A not-so intimidating look at Big O

I have begun my job search for my first job in technology after graduating a coding bootcamp. I have built multiple projects and have solved “coding problems” and when my code works I was proud and moved on. It turns out as I start to prepare for technical challenges (an area I already need to improve upon) solving the problem is not good enough. Space and time are on the line. If your program is solved in a “brute-force” way, with enough data your program will be slow and lame. To better prepare for technical interviews I looked into Big O notation and every explanation of it is seemingly worded…overly complicated? This will be my attempt to turn Big O notation into something a human can read and understand.

What is Big O notation? Why?

This seems like a good place to start. In programming there are infinite ways to solve a problem. Lets say we have a real life problem: You need to give something to your neighbor. There are many scenarios the item can end up at their house. You could mail it to them, but it is probably quickest to just walk next door and hand it to them. This is what I learned the hard way with programming.

Just because your code works doesn’t mean it is done.

When developing an application and you are solving a problem you should find the most efficient solution. We find the most efficient solution with Big O notation and imagining our code with have 1 billion pieces of data to go through.

Big O

Here I will be going over the Big O “labels”. I like to think of them as labels to basically say “This function is THIS speed”

Some vocabulary we need to understand:

n: input size. I like to think n means number of things being plugged in to the solution.

Basic computer steps: Operations the computer has to perform. This could be addition, subtraction, assigning variables, etc.

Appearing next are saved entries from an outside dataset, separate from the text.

Lemma spec_promote_bundle pre b post s0 :
  NoDup (map SB_NodeID staged) -> staged = pre ++ b :: post ->
  spec (promote_bundle t g b) (upto pre (map SB_NodeID pre) (kv_get t collServedTL "" s0) s0)
    (fun _ => upto (pre ++ [b]) (map SB_NodeID (pre ++ [b])) (kv_get t collServedTL "" s0) s0) (interrupted s0) (mid s0).
Proof.
  intros Hnd Hst. unfold promote_bundle.
  assert (SB_NodeID b ∉ map SB_NodeID pre) as Hb.
  { rewrite Hst, map_app in Hnd. apply NoDup_app in Hnd as (_ & Hnd & _). intros Hin. apply (Hnd _ Hin). by left. }
  assert (forall cs s, upto cs (map SB_NodeID pre) (kv_get t collServedTL "" s0) s0 s -> cs ⊆ pre ++ [b] -> mid s0 s) as Hmid.
  { intros cs s Hu Hcs. eapply upto_mid; [done|set_solver| |by left]. rewrite Hst, map_app. set_solver. }
  assert (pre ⊆ pre ++ [b]) by set_solver.
  eapply spec_bind; [|intros u; by eapply spec_set_desired]. cbn beta.
  apply spec_write.
  - intros s Hu. by apply upto_put_current.
  - intros msg s Hu. split; (split; [|by left]); [eauto|]. eapply Hmid; [by apply upto_put_current|done].
  - intros s Hu. split; [eauto|]. eapply Hmid; [by apply upto_put_current|done].
Qed.

(** All live records written, not yet committed. *)
Definition written (s0 s : S) : Prop := upto staged (map SB_NodeID staged) (served_slot (kv_get t collServedTL "" s0)) s0 s.

Lemma written_mid s0 s : written s0 s -> mid s0 s.
Proof. intros Hw. eapply upto_mid; [exact Hw|done|done|by right]. Qed.

Lemma spec_write_live s0 :
  NoDup (map SB_NodeID staged) ->
  spec (write_live t g staged tl) (eq s0) (fun _ => written s0) (interrupted s0) (mid s0).
Proof.
  intros Hnd. eapply spec_bind with (R := fun _ => upto staged (map SB_NodeID staged) (kv_get t collServedTL "" s0) s0).
  - apply spec_weaken with (P' := upto [] (map SB_NodeID []) (kv_get t collServedTL "" s0) s0)
      (Q' := fun _ => upto staged (map SB_NodeID staged) (kv_get t collServedTL "" s0) s0) (E' := interrupted s0) (C' := mid s0); [|by intros s <-; apply upto_start|done..].
    apply (spec_for_all (promote_bundle t g) staged (fun pre => upto pre (map SB_NodeID pre) (kv_get t collServedTL "" s0) s0)).
    intros pre b post Hst. by eapply spec_promote_bundle.
  - intros u.
    assert (forall s, upto staged (map SB_NodeID staged) (kv_get t collServedTL "" s0) s0 s -> mid s0 s) as Hold.
    { intros s Hu. eapply upto_mid; [done|done|done|by left]. }
    assert (forall slot s, slot = served_slot (kv_get t collServedTL "" s0) ->
      upto staged (map SB_NodeID staged) slot s0 s -> mid s0 s /\ written s0 s) as Hnew.
    { intros slot s -> Hu. split; [by apply written_mid|done]. }
    unfold promote_trustlist, served_slot in *. destruct tl as [sl|] eqn:Etl; [|apply spec_ret; intros s Hu; by apply (Hnew _ s eq_refl)].
    destruct (Nat.eqb _ 0) eqn:Esig; [apply spec_ret; intros s Hu; by apply (Hnew _ s eq_refl)|].
    assert (forall s, upto staged (map SB_NodeID staged) (kv_get t collServedTL "" s0) s0 s ->
      let s' := kv_put t collServedTL "" (VTrustList (set_PromotedGeneration g sl)) s in mid s0 s' /\ written s0 s') as Hput.
    { intros s Hu. apply (Hnew _ _ eq_refl). by eapply upto_put_served. }
    apply spec_write.
    + intros s Hu. by apply Hput.
    + intros msg s Hu. split; (split; [|by left]); [auto|]. by apply Hput.
    + intros s Hu. split; [auto|]. by apply Hput.
Qed.

(** ** The commit and the clean-up *)

Definition staging_key (t' c : string) : Prop :=
  t' = t /\ (c = collStaged \/ c = collStagedSeal \/ c = collStagedTL \/ c = collStagedTLHist).

(** The seal no longer authorises a later generation. *)
Definition spent (s0 s : S) : Prop :=
  kv_get t collStagedSeal "" s = kv_get t collStagedSeal "" s0 \/ kv_get t collStagedSeal "" s = None \/
  exists sl, kv_get t collStagedSeal "" s = Some (VSeal (historical_seal g sl)).

Record committed (s0 s : S) : Prop := {
  com_gen : forall t', kv_generation t' s = if decide (t' = t) then g else kv_generation t' s0;
  com_frame : forall t' c k, ~ live_key t' c k -> ~ staging_key t' c -> kv_get t' c k s = kv_get t' c k s0;
  com_new : forall b, b ∈ staged -> kv_get t collCurrent (SB_NodeID b) s = Some (promoted b);
  com_old : forall k, k ∉ map SB_NodeID staged -> kv_get t collCurrent k s = kv_get t collCurrent k s0;
  com_desired : forall k, k ∈ map SB_NodeID staged -> kv_get t collNodes k s = desired (kv_get t collNodes k s0);
  com_nodes : forall k, k ∉ map SB_NodeID staged -> kv_get t collNodes k s = kv_get t collNodes k s0;
  com_served : kv_get t collServedTL "" s = served_slot (kv_get t collServedTL "" s0);
  com_seal : spent s0 s }.

Lemma written_commit s0 s : written s0 s -> committed s0 (kv_setGeneration t g s).
Proof.
  intros Hw. split.
  - intros t'. rewrite generation_setGeneration. destruct (decide (t' = t)); [done|]. apply (upto_gen Hw).
  - intros t' c k Hk _. rewrite get_setGeneration. by apply (upto_frame Hw).
  - intros b Hb. rewrite get_setGeneration. by apply (upto_new Hw).
  - intros k Hk. rewrite get_setGeneration. by apply (upto_old Hw).
  - intros k Hk. rewrite get_setGeneration. by apply (upto_desired Hw).
  - intros k Hk. rewrite get_setGeneration. by apply (upto_nodes Hw).
  - rewrite get_setGeneration. apply (upto_served Hw).
  - left. rewrite get_setGeneration. apply (upto_frame Hw). intros [_ [?|[?|[? _]]]]; discriminate.
Qed.

(** A change confined to the staging records of the tenant. *)
Lemma committed_staging s0 s s' :
  committed s0 s -> (forall t', kv_generation t' s' = kv_generation t' s) ->
  (forall t' c k, ~ staging_key t' c -> kv_get t' c k s' = kv_get t' c k s) -> spent s0 s' -> committed s0 s'.
Proof.
  intros Hc Hg Hk Hs. destruct Hc. split.
  - intros t'. by rewrite Hg.
  - intros t' c k Hl Hst. rewrite Hk by done. auto.
  - intros b Hb. rewrite Hk; [auto|]. intros [_ [?|[?|[?|?]]]]; discriminate.
  - intros k Hb. rewrite Hk; [auto|]. intros [_ [?|[?|[?|?]]]]; discriminate.
  - intros k Hb. rewrite Hk; [auto|]. intros [_ [?|[?|[?|?]]]]; discriminate.
  - intros k Hb. rewrite Hk; [auto|]. intros [_ [?|[?|[?|?]]]]; discriminate.
  - rewrite Hk; [auto|]. intros [_ [?|[?|[?|?]]]]; discriminate.
  - done.
Qed.

Lemma committed_put c k v s0 s :
  staging_key t c -> (c = collStagedSeal -> k = "" -> exists sl, v = VSeal (historical_seal g sl)) ->
  committed s0 s -> committed s0 (kv_put t c k v s).
Proof.
  intros Hst Hv Hc. eapply committed_staging; [done| | |].
  - intros t'. by rewrite generation_put.
  - intros t' c' k' Hn. rewrite get_put. destruct (decide _) as [(-> & -> & ->)|]; [by destruct Hn|done].
  - unfold spent. rewrite !get_put. destruct (decide _) as [(_ & Hcc & Hkk)|].
    + right; right. destruct (Hv (eq_sym Hcc) (eq_sym Hkk)) as [sl ->]. by exists sl.
    + apply (com_seal _ _ Hc).
Qed.

Lemma committed_del c k s0 s : staging_key t c -> committed s0 s -> committed s0 (kv_del t c k s).
Proof.
  intros Hst Hc. eapply committed_staging; [done| | |].
  - intros t'. by rewrite generation_del.
  - intros t' c' k' Hn. rewrite get_del. destruct (decide _) as [(-> & -> & ->)|]; [by destruct Hn|done].
  - unfold spent. rewrite !get_del. destruct (decide _) as [(_ & Hcc & Hkk)|]; [auto|]. apply (com_seal _ _ Hc).
Qed.

Lemma spec_ignore_write (f : S -> S) (P : S -> Prop) E : (forall s, P s -> P (f s)) -> spec (ignore (prim_write f)) P (fun _ => P) E P.
Proof. intros Hf. apply spec_ignore, spec_write; auto. Qed.

Lemma spec_cleanup ids E s0 : spec (promote_cleanup t g ids tl) (committed s0) (fun _ => committed s0) E (committed s0).
Proof.
  assert (staging_key t collStaged /\ staging_key t collStagedSeal /\ staging_key t collStagedTL /\ staging_key t collStagedTLHist)
    as (H1 & H2 & H3 & H4) by (unfold staging_key; split_and!; auto).
  unfold promote_cleanup. eapply spec_bind with (R := fun _ => committed s0).
  - apply (spec_for_all _ ids (fun _ => committed s0)). intros pre x post _. apply spec_ignore_write. intros s. by apply committed_del.
  - intros u. destruct tl as [sl|]; (eapply spec_bind; [apply spec_ignore_write|intros u'; apply spec_ignore_write]); intros s Hc.
    + apply committed_put; [done| |done]. done.
    + apply committed_put; [done|by intros; exists sl|done].
    + by apply committed_del.
    + by apply committed_del.
Qed.
End Promotion.

(** ** The whole operation *)

Section PromoteStaged.
Context {S : Type} `{KVLaws S}.

Definition next_generation (t : TenantID) (s : S) : Z := i64 (kv_generation t s + 1).
Definition candidate (t : TenantID) (s : S) := answer (sealed_candidate t (next_generation t s)) s.

Lemma candidate_Ok t s staged ids tl :
  candidate t s = Ok (staged, ids, tl) ->
  ids = map SB_NodeID staged /\ NoDup (map SB_NodeID staged) /\ staged <> [] /\
  Forall (fun b => SB_Generation b = next_generation t s) staged /\ 0 < next_generation t s /\
  (exists seal, kv_get t collStagedSeal "" s = Some (VSeal seal) /\ Seal_Generation seal = next_generation t s).
Proof.
  unfold candidate. rewrite answer_sealed_candidate. unfold candidate_view.
  destruct (seal_view _) as [seal|e] eqn:Eseal; [|by case_match]. apply seal_view_pos in Eseal as [Hpos Hseal].
  destruct (Z.eqb_spec (Seal_Generation seal) (next_generation t s)) as [Hg|]; [|done]. cbn [negb].
  destruct (Seal_Historical seal || _) eqn:Eh; [done|]. apply orb_false_iff in Eh as [_ Eh].
  destruct (collect_staged _ _) as [bs|] eqn:Ec; [|done].
  destruct (sameStringSet _ _) eqn:Es; [|done]. cbn [negb]. destruct (manifest_view _ _) as [tl'|]; [|done].
  intros [= <- <- <-]. split_and!; [done|by eapply collect_staged_NoDup|..].
  - intros ->. cbn in Es. by destruct (Seal_NodeIDs seal).
  - apply Forall_forall. intros b Hb. apply collect_staged_Ok in Ec as [Hin _]. by apply Hin.
  - lia.
  - eauto.
Qed.

(** How a promotion that found its candidate ends. *)
Definition promotion (t : TenantID) (s0 : S) (P : list SignedBundle -> option StoredTrustList -> Prop) : Prop :=
  exists staged ids tl, candidate t s0 = Ok (staged, ids, tl) /\ P staged tl.

Lemma spec_PromoteStaged ctx t s0 :
  spec (PromoteStaged ctx t) (eq s0)
    (fun g s => g = next_generation t s0 /\ promotion t s0 (fun staged tl => committed t g staged tl s0 s))
    (fun e s => (s = s0 /\ (backend_error e \/ candidate t s0 = Err e \/ ctx <> None)) \/
       promotion t s0 (fun staged tl => interrupted t (next_generation t s0) staged tl s0 e s \/
                                        backend_error e /\ committed t (next_generation t s0) staged tl s0 s))
    (fun s => s = s0 \/ promotion t s0 (fun staged tl => mid t (next_generation t s0) staged tl s0 s \/
                                                       committed t (next_generation t s0) staged tl s0 s)).
Proof.
  unfold PromoteStaged, withLock. apply spec_ctx. { intros r s -> <-. auto. }
  eapply spec_bind with (R := fun cur s => s0 = s /\ cur = kv_generation t s0).
  { apply spec_readonly; [auto with readonly|..].
    - intros s a <-. rewrite answer_generation. intros [= <-]. done.
    - intros s e <- He. left. split; [done|]. rewrite answer_generation in He. destruct He as [He|He]; [done|by left].
    - intros s <-. by left. }
  intros cur. set (g := next_generation t s0).
  eapply spec_bind with (R := fun c s => s0 = s /\ cur = kv_generation t s0 /\ candidate t s0 = Ok c).
  { apply spec_readonly; [auto with readonly|..].
    - intros s c [<- ->] Hc. done.
    - intros s e [<- ->] [He|He]; left; auto.
    - intros s [<- _]. by left. }
  intros [[staged ids] tl]. cbn [fst snd].
  intros fs s n (<- & -> & Hc). revert fs s0 n g Hc. intros fs s0 n g Hc.
  change (i64 (kv_generation t s0 + 1)) with g.
  assert (forall P : list SignedBundle -> option StoredTrustList -> Prop, P staged tl -> promotion t s0 P) as Hp by (intros P ?; exists staged, ids, tl; auto).
  destruct (candidate_Ok _ _ _ _ _ Hc) as (-> & Hnd & _).
  enough (spec (write_live t g staged tl ;;! setGeneration t g ;;! promote_cleanup t g (map SB_NodeID staged) tl ;;! ret g) (eq s0)
    (fun g' s => g' = g /\ committed t g staged tl s0 s)
    (fun e s => interrupted t g staged tl s0 e s \/ backend_error e /\ committed t g staged tl s0 s)
    (fun s => mid t g staged tl s0 s \/ committed t g staged tl s0 s)) as Hspec.
  { specialize (Hspec fs s0 n eq_refl). cbn beta. destruct (abind _ _ fs s0 n) as [g' s1 n1|e s1 n1|s1].
    - destruct Hspec as [-> Hcom]. auto.
    - right. auto.
    - right. auto. }
  eapply spec_bind with (R := fun _ => written t g staged tl s0).
  { eapply spec_weaken; [by apply spec_write_live|done|done|auto|auto]. }
  intros u'. eapply spec_bind with (R := fun _ => committed t g staged tl s0).
  { apply spec_write.
    - intros s. apply written_commit.
    - intros msg s Hw. split; [left; split; [by apply written_mid|by left]|right; split; [done|by apply written_commit]].
    - intros s Hw. split; [left; by apply written_mid|right; by apply written_commit]. }
  intros u2. eapply spec_bind with (R := fun _ => committed t g staged tl s0).
  { eapply spec_weaken; [by apply spec_cleanup|done|done|intros e s Hcom|auto]. exact Hcom. }
  intros u3. by apply spec_ret.
Qed.
End PromoteStaged.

Drop constants to simplify: this is hard to explain now but will be shown later in the blog. Basically, to calculate which label we give to an algorithm we just look at the big picture and drop the integers that are not relevant in the end. examples down below.

labels in order of speed fastest to slowest

O(1) or Constant Time

We label something as O(1) when the solution doesn’t require n (the input) at all. The solution will always have the same computer steps.

example:

x = 1 + 1

With this algorithm we always will add once and assign it to the value of x once. It does not depend on any amount of data. Say we have multiple lines of code. You add the lines together then “ignore constants”.

x = 1 + 1 //Big O(1)
y = 2 + 1 //This one is Big O(1) as well
z = x + y //Also Big O(1)

To calculate we will add the labels up O(1) + O(1) + O(1) to give us 3*O(1). This is where we “ignore the constant”. We don’t care that there is 3 things that fire off incredibly fast combined with addition. The whole algorithm is O(1). and that is the only thing that is important in the end

O(n) or Linear Time

We use this label for an algorithm that uses basic computer steps, but those steps happen as many times as you use n. The main example of this is looping and iteration through data.

example:

If we wanted to loop through our n and do computer steps each time and n was 1000, we would do computer steps 1000 times. If n was 1 billion we would perform those steps 1 Billion times. The key takeaway here is the amount of time scales in sync with however many inputs or n we use.

//Pseudocode 
for every number in 0 to n
1 + number
end

As you can see the number of times your computer needs to perform 1 + a number depends on how many n’s we are inputting. It is important to note that with loops we multiply instead of adding like before. Now note that inside the loop we know now that the “1 + number” is O(1) from earlier. When we combine these it is n*O(1) or simply O(n). One more example of O(n)

//Pseudocode
friends = 0 //Big O(1)
for every person in n //Big O(n)
friends + 1 //
end

The total is the sum of these two algorithms so O(1) + O(n). The O(1) is not important to the speed of this solution in the end that we just drop it like the constant to just give us a simple label of O(n).

O(n²) or Quadratic Time

This will be the last label I describe in this blog post. This happens mostly when you loop inside of a loop and should be avoided if possible. When working on a small amount of data you will not notice how slow these solutions can be because computers are so powerful. However when you start working with large n’s your solution will get out of hand quickly. The best way to explain in words O(n²) is with this example: Say you are hosting a party and you want to find out everyone’s names and have all of them know everyone’s names as well. The O(n²) way to handle this would be to say for every person here (n) starting one at a time, ask every person here (n)their name, when you are done move to the next person then they ask everyone at the party their names. If you are like me and only have 3 people at your party this isn’t so bad, but if you have 100 people, or 239582305 people it would be the worst party ever. Try to avoid these solutions.

example:

//Pseudocodefor number in 0 to n            //O(n)
for otherNumber in 0 to n //O(n)
number + otherNumber

Like I mentioned before Inside loops we multiple the labels together so we will do O(n) * O(n) or simply O(n²).

Final Thoughts

These are just the 3 basic labels and I plan to continue learning and writing more efficient code for my projects and future employer.

This blog focuses on speed and time rather than space for brevity.

I just wanted to list a few more examples of cutting “constants”:

O(2n) = O(n)

O(500) = O(1)

O(13n²) = O(n²)

Here is a graph that shows the speed in which these labels perform: the lower the line the faster it is.

Thank you for reading and good luck on your problem solving!